Celebrating Everyday Spirituality

Virtue: The Habit of Doing Good

A while ago, a friend emailed me a list entitled, “Reasons It’s Great to be a Guy.” Some of the reasons were:

  • you can be showered and ready in ten minutes.
  • you can go on a five-day vacation with only one suitcase.
  • your bathroom lines are 80% shorter.
  • your phone conversations seldom last more than thirty seconds.
  • Wedding dress: $3,000; tux rental $200.

But there was one reason that really caught my attention. It said, it’s great to be a guy because “You get extra credit for the slightest act of thoughtfulness.” I’m not going to argue here whether women are more thoughtful than men. Rather, I am raising this question for all of us: Are we thoughtful on a regular basis or only on rare occasions?

Do you ever sense peoples' basic goodness?
When in a crowd of strangers, have you ever sensed peoples’ basic goodness?

The renowned Jewish Rabbi, Abraham Heschel, wrote: “A good person is not one who does the right thing, but one who is in the habit of doing the right thing.” When we hear the word habit we sometimes automatically think of bad habits–like biting your nails, losing your temper, or leaving your dirty dishes in the kitchen sink. Many of us struggle our whole lives trying to rid ourselves of bad habits. But maybe we don’t take enough time to acknowledge and appreciate those good habits we have developed over the years. Remember, one classic definition of the word virtue is this: it is a good habit!
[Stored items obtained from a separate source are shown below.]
(* ===== verification/Iam.v ===== *)
(** * manager/iam: organizations, roles, features

    [authorization.go] with [casbin/model.conf], [organization.go],
    [features.go].  Casbin is a parameter: [Enforcer] gives the calls made of
    it, [EnforcerLaws] what its documentation promises for the model of
    [model.conf].  The service works on the database of [IamDao] and on the
    enforcer, which keeps a copy of what the database says. *)

From S2P Require Import Prelude ToolTypes Password IamDao.

(** ** Casbin *)
Class Enforcer (E : Type) := {
  keyMatch2 : string → string → bool;
  regexMatch : string → string → bool;
  ClearPolicy : E → E;
  AddPolicy : string → string → string → string → Op E unit;
  AddGroupingPolicy : string → string → string → Op E unit;
  RemoveFilteredGroupingPolicy : string → Op E unit;
  BuildRoleLinks : Op E unit;
  Enforce : string → string → string → string → E → Result bool
}.

Definition globalDomain : string := "*".
Abbreviation policy := (string * string * string * string)%type.
Abbreviation grouping := (string * string * string)%type.

(** [g(x, y, domain)]: [x] is [y] or reaches it over at most ten links of the
    domain. *)
Definition linked (links : gset grouping) (domain x y : string) : Prop :=
  ∃ n, n ≤ 10 ∧ nsteps (λ a b, (a, b, domain) ∈ links) n x y.

(** The matcher of [model.conf]: the request's subject has the policy's in the
    request's domain or in the global one, the policy's domain is the global
    one or the request's, and object and action match the policy's patterns. *)
Definition matches {E} `{!Enforcer E} (links : gset grouping) (sub dom obj act : string) (p : policy) : Prop :=
  let '(psub, pdom, pobj, pact) := p in
  (linked links dom sub psub ∨ linked links globalDomain sub psub) ∧ (pdom = globalDomain ∨ dom = pdom) ∧
  keyMatch2 obj pobj = true ∧ regexMatch act pact = true.

(** [policies] and [groupings] are the rules added; [links] what [g] looks at:
    the groupings as of the last [BuildRoleLinks], kept up to date by removals. *)
Class EnforcerLaws (E : Type) `{!Enforcer E} := {
  policies : E → gset policy;
  groupings : E → gset grouping;
  links : E → gset grouping;
  ClearPolicy_law e : policies (ClearPolicy e) = ∅ ∧ groupings (ClearPolicy e) = ∅;
  AddPolicy_law sub dom obj act e x e' :
    AddPolicy sub dom obj act e = (x, e') → groupings e' = groupings e ∧
    policies e' = match x with Ok _ => {[ (sub, dom, obj, act) ]} ∪ policies e | Err _ => policies e end;
  AddGroupingPolicy_law sub role dom e x e' :
    AddGroupingPolicy sub role dom e = (x, e') → policies e' = policies e ∧
    groupings e' = match x with Ok _ => {[ (sub, role, dom) ]} ∪ groupings e | Err _ => groupings e end;
  RemoveFilteredGroupingPolicy_law sub e x e' :
    RemoveFilteredGroupingPolicy sub e = (x, e') → policies e' = policies e ∧
    match x with
    | Ok _ => groupings e' = filter (λ g, fst (fst g) ≠ sub) (groupings e) ∧
        (links e = groupings e → links e' = groupings e')
    | Err _ => True
    end;
  BuildRoleLinks_law e x e' :
    BuildRoleLinks e = (x, e') → policies e' = policies e ∧ groupings e' = groupings e ∧
    (is_ok x = true → links e' = groupings e);
  Enforce_law sub dom obj act e b :
    Enforce sub dom obj act e = Ok b → b = true ↔ ∃ p, p ∈ policies e ∧ matches (links e) sub dom obj act p
}.
(* ===== verification/IamAuthorization.v ===== *)
(** * manager/iam: what the enforcer knows

    The hierarchy walk against the transitive closure of the parent relation;
    [reloadAuthorization] against what the tables say; permission checks. *)

From S2P Require Import Prelude ToolTypes Password IamDao Iam.
Import IAM.

(** ** Lists of rows *)
Lemma elem_of_all_rows {Row} (m : gmap N Row) r : r ∈ all_rows m ↔ ∃ k, m !! k = Some r.
Proof.
  unfold all_rows. rewrite list_elem_of_fmap. split.
  - intros ([k r'] & -> & H%elem_of_map_to_list). by exists k.
  - intros [k H]. exists (k, r). split; [done|]. by apply elem_of_map_to_list.
Qed.
Lemma visible_row_Some {Row} (m : stored Row) k r : visible m !! k = Some r ↔ m !! k = Some (r, false).
Proof.
  unfold visible. rewrite lookup_omap_Some. split.
  - intros ([r' []] & H & E); simplify_eq/=; done.
  - intros H. by exists (r, false).
Qed.

(** ** The hierarchy walk *)
Section Hierarchy.
Context (parents : gmap N (option N)).

Definition parent_step (x y : N) : Prop := parents !! x = Some (Some y).
Definition next (x : N) : option N := match parents !! x with Some o => o | None => None end.

Lemma next_step x y : next x = Some y ↔ parent_step x y.
Proof. unfold next, parent_step. destruct (parents !! x) as [[]|]; naive_solver. Qed.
I think it is a wise practice to take stock of the good habits we (and others) have developed that make life not only safer and more morally sound, but also more pleasant. What good habits? Here are a few to ask yourself about:

  • Do you get out of bed in the morning even when you don’t feel like it?
  • Do you perform the tasks involved in good hygiene?
  • Do you show up on time for work?
  • Are you basically a responsible person?
  • Do you help others?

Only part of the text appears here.